BB: My team and I have read through the book a couple of times. Have you been on the receiving end of any criticism from Black colleagues or Black friends around, “Look, we don’t need to take responsibility for this teaching. This is not our emotional labor.” Like—almost the text, like the text you received walking in that first day.

EA: If you want to avoid criticism, you have to say nothing, do nothing, and be nothing.

BB: Aristotle.

EA: Obviously, like you, over the course of your career, I have received tons, not tons, but a fair amount of criticism. My criticism, though, is primarily, “Emmanuel, stop pandering to white people. These white people don’t care about you. These white people will never care about us. Stop begging white people for help.” My first episode, Brené, I say if white people are the problem, white people must be a part of the solution. “Stop begging white people for help. You sound pathetic, begging a white man for help.” This, that, and the third.

EA: And to that I’m just like, “Look, if somebody has their foot on your neck, you got to find a way to get their foot off your neck, so you going to ask them to? You can try to resort to violence, but one way or another, you have to find a way to get their foot off of your neck.” I realize that my white brothers’ and sisters’ hearts are now being open. They’re being soft and to receive—to want to change, to want to be. No white person alive right now owns slaves, hopefully. So if that’s the case, that there are some white people that may be in the lineage of slavery and things like that, but there also might be some white people that are ignorant. Brené, let me say this if I may. We have to understand there are degrees of racism in our country like there are degrees of murder. I think I say this in the book. I do not recall, it’s been a lot.

EA: You have first-degree murder that is premeditated, second-degree murder, heat of passion. Then you move down the rungs to involuntary manslaughter. It was not premeditated, but it still leads to death. I submit that so many white people in America right now fall under the rungs of involuntary racism. There’s not premeditated. You don’t own slaves. Rarely we see the crime of passion—George Floyd’s murder—but every day we see involuntary racism. “Emmanuel, you’re so intelligent for a Black man.” “Oh my God, you’re so pretty for a Black girl.” You see the involuntary racism. And that is what we have to do a better job of extinguishing, if you will.

BB: When you’re talking about this, I keep thinking about a conversation I had with Ibram Kendi on the podcast where he said racism just rains down and rains down, and so many white people don’t even know they’re wet. One of the words that came up for my team when we finished reading this was, there is a generosity of spirit in this book. Were you raised like that?
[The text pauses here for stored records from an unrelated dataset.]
(* ===== verification/RoundRobin.v ===== *)
(** The balancing of upstream servers: src/http/ngx_http_upstream_round_robin.c, with
    [ngx_sort] of src/core/ngx_string.c that it sorts the servers with. *)
From S2P Require Import Prelude.

(** ** [ngx_sort] *)

Section Sort.
Context {A : Type} (cmp : A -> A -> Z).

(** The inner loop: the place of [p] from the end of the sorted part, reversed here. *)
Fixpoint sort_back (p : A) (l : list A) : list A :=
  match l with
  | [] => [p]
  | prev :: l' => if 0 <? cmp prev p then prev :: sort_back p l' else p :: l
  end.

(** Without memory for one element the array is left as it is. *)
Definition ngx_sort (alloc_ok : bool) (base : list A) : list A :=
  if alloc_ok then reverse (fold_left (fun sorted p => sort_back p sorted) base []) else base.
End Sort.

(** ** Data *)

(** [ngx_http_upstream_rr_peer_t]; [sockaddr] stands for the address with its length. *)
Record rr_peer := mk_peer {
  sockaddr : Z; peer_name : bytes; current_weight : Z; weight : Z; fails : Z; accessed : Z;
  max_fails : Z; fail_timeout : Z; down : bool
}.
#[export] Instance rebuild_peer : Rebuild rr_peer := fun p =>
  mk_peer (sockaddr p) (peer_name p) (current_weight p) (weight p) (fails p) (accessed p)
    (max_fails p) (fail_timeout p) (down p).

(** [ngx_http_upstream_rr_peers_t]; [number] is the length of the array [peer]; the element
    [next] is the one after in the list of these. *)
Record rr_peers := mk_peers {
  single : bool; last_cached : Z; cached : list Z; peers_name : bytes; peer : list rr_peer
}.
#[export] Instance rebuild_peers : Rebuild rr_peers := fun p =>
  mk_peers (single p) (last_cached p) (cached p) (peers_name p) (peer p).
Definition number (ps : rr_peers) : Z := zlen (peer ps).

(** [ngx_http_upstream_rr_peer_data_t] of a request: [peers] is the index in the list,
    [tried] an array of words. *)
Record rr_data := mk_data { peers : nat; current : Z; tried : list Z }.
#[export] Instance rebuild_data : Rebuild rr_data := fun d => mk_data (peers d) (current d) (tried d).

(** The members of [ngx_peer_connection_t] that are used. *)
Record peer_connection := mk_pc {
  pc_connection : option Z; pc_sockaddr : Z; pc_name : bytes; tries : Z; pc_cached : bool
}.
#[export] Instance rebuild_pc : Rebuild peer_connection := fun pc =>
  mk_pc (pc_connection pc) (pc_sockaddr pc) (pc_name pc) (tries pc) (pc_cached pc).

Definition NGX_PEER_FAILED : Z := 4.

(** ** Initialisation *)

(** [ngx_http_upstream_server_t], with its addresses. *)
Record upstream_server := mk_server {
  addrs : list (Z * bytes); srv_weight : Z; srv_max_fails : Z; srv_fail_timeout : Z;
  srv_down : bool; backup : bool
}.

Definition ngx_http_upstream_cmp_servers (first second : rr_peer) : Z :=
  if weight first <? weight second then 1 else 0.

(** The peers of the servers that are for backup, or that are not. *)
Definition peers_of (bak : bool) (servers : list upstream_server) : list rr_peer :=
  servers ≫= fun s =>
    if Bool.eqb (backup s) bak then
      (fun a => let w := if negb bak && srv_down s then 0 else srv_weight s in
                mk_peer a.1 a.2 w w 0 0 (srv_max_fails s) (srv_fail_timeout s) (srv_down s)) <$> addrs s
    else [].

Definition ngx_http_upstream_init_round_robin (sort_ok : bool) (host : bytes) (servers : list upstream_server)
    : list rr_peers :=
  let ps := peers_of false servers in
  let bs := peers_of true servers in
  let sort := ngx_sort ngx_http_upstream_cmp_servers sort_ok in
  if decide (bs = []) then [mk_peers (zlen ps =? 1) 0 [] host (sort ps)]
  else [mk_peers false 0 [] host (sort ps); mk_peers false 0 [] host (sort bs)].

(** The words of [tried]: one in the structure, or an array. *)
Definition WORD : Z := 64.
Definition tried_words (n : Z) : nat := if n <=? WORD then 1 else Z.to_nat ((n + (WORD - 1)) / WORD).

(** The data and the number of tries of a request. *)
Definition ngx_http_upstream_init_round_robin_peer (us : list rr_peers) : option (rr_data * Z) :=
  ps ← us !! 0%nat;
  let n := match us !! 1%nat with
           | Some next => if number ps <? number next then number next else number ps
           | None => number ps
           end in
  Some (mk_data 0 0 (replicate (tried_words n) 0), number ps).

(** ** The choice of a peer *)

(** [while (i < peers->number - 1)]: the result is [inl n] for [return n], or the values
    of [n] and [i] after it.  [None]: a division by zero. *)
Fixpoint heavier (ps : list rr_peer) (pn : rr_peer) (n i : Z) : option (Z + Z * Z) :=
  match ps with
  | [] => Some (inr (n, i))
  | pi :: ps =>
      let i := i + 1 in
      if current_weight pi <=? 0 then heavier ps pn n i
      else if weight pi =? 0 then None
      else if Z.quot (s64 (weight pn * 1000)) (weight pi)
              <? Z.quot (s64 (current_weight pn * 1000)) (current_weight pi)
      then Some (inl n)
      else heavier ps pi i i
  end.

(** [for (i = 0; i < peers->number; i++)]; the result is [None] if no weight is left. *)
Fixpoint pick (ps : list rr_peer) (i : Z) : option (option Z) :=
  match ps with
  | [] => Some None
  | p :: ps =>
      if current_weight p <=? 0 then pick ps (i + 1)
      else
        h ← heavier ps p i i;
        Some (Some match h with
                   | inl n => n
                   | inr (n, i') =>
                       if 0 <? current_weight (default p (list.last (p :: ps))) then i' else n
                   end)
  end.

(** [peer[i].current_weight = peer[i].weight] *)
Definition refill (p : rr_peer) : rr_peer := p <| current_weight := weight p |>.

(** The peers, with their weights given again if none was left. *)
Definition ngx_http_upstream_get_peer (ps : list rr_peer) : option (list rr_peer * Z) :=
  r ← pick ps 0;
  match r with
  | Some n => Some (ps, n)
  | None =>
      let ps := refill <$> ps in
      r ← pick ps 0;
      Some (ps, default 0 r)
  end.

(** *** The bits of the peers that were tried *)

Definition bit_word (n : Z) : nat := Z.to_nat (n / WORD).
Definition bit_mask (n : Z) : Z := Z.shiftl 1 (n mod WORD).
Definition is_tried (t : list Z) (n : Z) : option bool :=
  w ← t !! bit_word n;
  Some (negb (Z.land w (bit_mask n) =? 0)).
Definition set_tried (t : list Z) (n : Z) : option (list Z) :=
  w ← t !! bit_word n;
  Some (<[bit_word n := Z.lor w (bit_mask n)]> t).
(** [for (i = 0; i < n; i++) { tried[i] = 0; }]; [None]: out of the array. *)
Definition clear_tried (t : list Z) (n : nat) : option (list Z) :=
  if Nat.leb n (length t) then Some (replicate n 0 ++ drop n t) else None.

(** *** A peer that is looked at *)

Inductive verdict := Good (p : rr_peer) | Bad (p : rr_peer) | Down.

Definition look_at (now : Z) (p : rr_peer) : verdict :=
  if down p then Down
  else if (max_fails p =? 0) || (fails p <? max_fails p) then Good p
  else if fail_timeout p <? s64 (now - accessed p) then Good (p <| fails := 0 |>)
  else Bad (p <| current_weight := 0 |>).

(** The variables of the loops. *)
Record rr_vars := mk_rr { v_peer : list rr_peer; v_data : rr_data; v_tries : Z }.
Inductive turn := Chosen (v : rr_vars) | Failed (v : rr_vars) | Goes_on (v : rr_vars).

(** The part of a turn that the two loops share: [Chosen] with the current peer, or the
    loop goes on. *)
Definition try_current (now : Z) (v : rr_vars) : option turn :=
  let d := v_data v in
  t ← is_tried (tried d) (current d);
  if (t : bool) then Some (Goes_on v)
  else
    p ← v_peer v !! Z.to_nat (current d);
    let put p := <[Z.to_nat (current d) := p]> (v_peer v) in
    match look_at now p with
    | Good p => Some (Chosen (mk_rr (put p) d (v_tries v)))
    | Bad p => Some (Goes_on (mk_rr (put p) d (u64 (v_tries v - 1))))
    | Down =>
        ts ← set_tried (tried d) (current d);
        Some (Goes_on (mk_rr (v_peer v) (d <| tried := ts |>) (u64 (v_tries v - 1))))
    end.

(** [if (pc->tries == 0) goto failed; if (--i == 0) goto failed;] *)
Definition gives_up (v : rr_vars) (i : Z) : bool := (v_tries v =? 0) || (u64 (i - 1) =? 0).

(** The loop of a first try. *)
Fixpoint first_loop (fuel : nat) (now : Z) (v : rr_vars) (i : Z) : option turn :=
  match fuel with
  | O => None
  | S fuel =>
      '(ps, n) ← ngx_http_upstream_get_peer (v_peer v);
      let v := mk_rr ps ((v_data v) <| current := n |>) (v_tries v) in
      r ← try_current now v;
      match r with
      | Goes_on v => if gives_up v i then Some (Failed v) else first_loop fuel now v (u64 (i - 1))
      | _ => Some r
      end
  end.

(** [rrp->current++; if (rrp->current >= rrp->peers->number) rrp->current = 0;] *)
Definition advance (n : Z) (d : rr_data) : rr_data :=
  let c := current d + 1 in
  d <| current := if n <=? c then 0 else c |>.

(** The loop of another try. *)
Fixpoint next_loop (fuel : nat) (now : Z) (v : rr_vars) (i : Z) : option turn :=
  match fuel with
  | O => None
  | S fuel =>
      r ← try_current now v;
      match r with
      | Goes_on v =>
          let v := mk_rr (v_peer v) (advance (zlen (v_peer v)) (v_data v)) (v_tries v) in
          if gives_up v i then Some (Failed v) else next_loop fuel now v (u64 (i - 1))
      | _ => Some r
      end
  end.

(** [peer->current_weight--] and the bit of the peer. *)
Definition take_current (v : rr_vars) : option (rr_vars * rr_peer) :=
  let d := v_data v in
  p ← v_peer v !! Z.to_nat (current d);
  let p := p <| current_weight := s64 (current_weight p - 1) |> in
  ts ← set_tried (tried d) (current d);
  Some (mk_rr (<[Z.to_nat (current d) := p]> (v_peer v)) (d <| tried := ts |>) (v_tries v), p).

(** [peers->peer[i].fails = 0] *)
Definition revive (p : rr_peer) : rr_peer := p <| fails := 0 |>.

(** ** [ngx_http_upstream_get_round_robin_peer] *)

(** The result: the list from the current peers on, the data of the request, the connection
    and the return code. *)
Definition rr_result : Type := list rr_peers * rr_data * peer_connection * Z.

(** The peer is found: the end of the function.  [None]: memory out of [tried]. *)
Definition rr_found (rrp : rr_peers) (next : list rr_peers) (d : rr_data) (pc : peer_connection)
    (p : rr_peer) : option rr_result :=
  let pc := pc <| pc_sockaddr := sockaddr p |> <| pc_name := peer_name p |> in
  match next with
  | b :: _ =>
      if tries pc =? 1 then
        ts ← clear_tried (tried d) (Z.to_nat (number b / WORD + 1));
        Some (rrp :: next, d <| tried := ts |>, pc <| tries := u64 (tries pc + number b) |>, NGX_OK)
      else Some (rrp :: next, d, pc, NGX_OK)
  | [] => Some (rrp :: next, d, pc, NGX_OK)
  end.

(** All peers failed. *)
Definition rr_busy (rrp : rr_peers) (next : list rr_peers) (d : rr_data) (pc : peer_connection) : rr_result :=
  (rrp <| peer := revive <$> peer rrp |> :: next, d, pc <| pc_name := peers_name rrp |>, NGX_BUSY).

(** The peers of the group are asked. *)
Definition rr_turns (now : Z) (rrp : rr_peers) (d : rr_data) (pc : peer_connection) : option turn :=
  let v := mk_rr (peer rrp) d (tries pc) in
  let fuel := S (Z.to_nat (tries pc)) in
  if tries pc =? number rrp then first_loop fuel now v (tries pc) else next_loop fuel now v (tries pc).

(** [us] is the list from the current peers on, [d] the data of the request; [None]: memory
    out of the arrays, or a division by zero. *)
Fixpoint ngx_http_upstream_get_round_robin_peer (now : Z) (us : list rr_peers) (d : rr_data)
    (pc : peer_connection) : option rr_result :=
  match us with
  | [] => None
  | rrp :: next =>
      if negb (last_cached rrp =? 0) then
        c ← cached rrp !! Z.to_nat (last_cached rrp);
        Some (rrp <| last_cached := last_cached rrp - 1 |> :: next, d,
              pc <| pc_connection := Some c |> <| pc_cached := true |>, NGX_OK)
      else
        let pc := pc <| pc_cached := false |> <| pc_connection := None |> in
        if single rrp then
          p ← peer rrp !! 0%nat;
          rr_found rrp next d pc p
        else
          r ← rr_turns now rrp d pc;
          match r with
          | Chosen v =>
              '(v, p) ← take_current v;
              rr_found (rrp <| peer := v_peer v |>) next (v_data v) (pc <| tries := v_tries v |>) p
          | Failed v | Goes_on v =>
              let rrp := rrp <| peer := v_peer v |> in
              let pc := pc <| tries := v_tries v |> in
              match next with
              | b :: _ =>
                  ts ← clear_tried (tried (v_data v)) (Z.to_nat (number b / WORD + 1));
                  let d := (v_data v) <| peers := S (peers (v_data v)) |> <| tried := ts |> in
                  '(next, d, pc, rc) ← ngx_http_upstream_get_round_robin_peer now next d (pc <| tries := number b |>);
                  Some (if negb (rc =? NGX_BUSY) then (rrp :: next, d, pc, rc) else rr_busy rrp next d pc)
              | [] => Some (rr_busy rrp [] (v_data v) pc)
              end
          end
  end.

(** ** [ngx_http_upstream_free_round_robin_peer] *)

(** A failure is counted, and lowers the share. *)
Definition peer_failed (now : Z) (p : rr_peer) : rr_peer :=
  let w := if negb (max_fails p =? 0)
           then s64 (current_weight p - u64 (weight p) / max_fails p) else current_weight p in
  p <| fails := u64 (fails p + 1) |> <| accessed := now |> <| current_weight := if w <? 0 then 0 else w |>.

(** [None]: the current peer is out of the array. *)
Definition ngx_http_upstream_free_round_robin_peer (now : Z) (rrp : rr_peers) (d : rr_data)
    (pc : peer_connection) (state : Z) : option (rr_peers * rr_data * peer_connection) :=
  if (state =? 0) && (tries pc =? 0) then Some (rrp, d, pc)
  else if single rrp then Some (rrp, d, pc <| tries := 0 |>)
  else
    rrp ← (if negb (Z.land state NGX_PEER_FAILED =? 0) then
             p ← peer rrp !! Z.to_nat (current d);
             Some (rrp <| peer := <[Z.to_nat (current d) := peer_failed now p]> (peer rrp) |>)
           else Some rrp);
    Some (rrp, advance (number rrp) d, if negb (tries pc =? 0) then pc <| tries := tries pc - 1 |> else pc).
EA: Yeah, my parents did a phenomenal job, I think, and I say it in the acknowledgements, and I forget exactly what I said, but I said, my dad, he taught me how to speak and my mom taught me how to have compassion, and I think it’s that combination. Again, I saw my dad every Sunday stand in front of hundreds and at times thousands of people to deliver a message, but then my mom, I would go home and she taught me how to love, and so I was raised to figure out both how to speak in a manner in which people can understand, but then also how to love. We have to remember, Brené, there’s a book, Malcolm Gladwell, Outliers—I’m sure you’ve read it. I think I got it from Outliers, but maybe not.

EA: And it talks about how some countries are receiver-oriented and some countries are speaker-oriented. And it’s my job, because I believe speaker-oriented—where it’s my job to make sure that Brené Brown understands what Emmanuel Acho is trying to communicate. I’m not going to put the effort on Brené to understand. I’m going to make sure that I say it in a way that she can understand it. And so when I wrote this book, when I have my episodes, every time I speak, I try to do so to cater to the listener or to cater to the reader, because if I speak and you don’t understand, then what was the point of speaking? I spoke in vein. And that’s really how I wrote the book.

BB: It’s interesting, it reminds me of Frederick Douglass and how he thought about it. He was maybe the greatest orator in our country ever, and he talked about the generosity of great speaking to land in the hearts and minds of people, right? I want to read this quote to you. It’s from your book, page 182. Is it weird when people read to you from your book?

EA: Not at all. I haven’t gotten used to it yet.

BB: “True allyship demands that it move from conversation into action. And that action will include risks. This isn’t the 1830s or the 1930s, the 1950s or 1968. But I won’t lie to you and say it’ll be easy. The risks might be something as small as a distant social media friend unfriending you. But it could be something more severe, like ostracism from an intimate friend group, job insecurity, public or private ridicule, friction with loved ones. Know that when you say you are an ally, you are saying that you are willing to risk your white privilege in the name of justice and equality for marginalized voices.”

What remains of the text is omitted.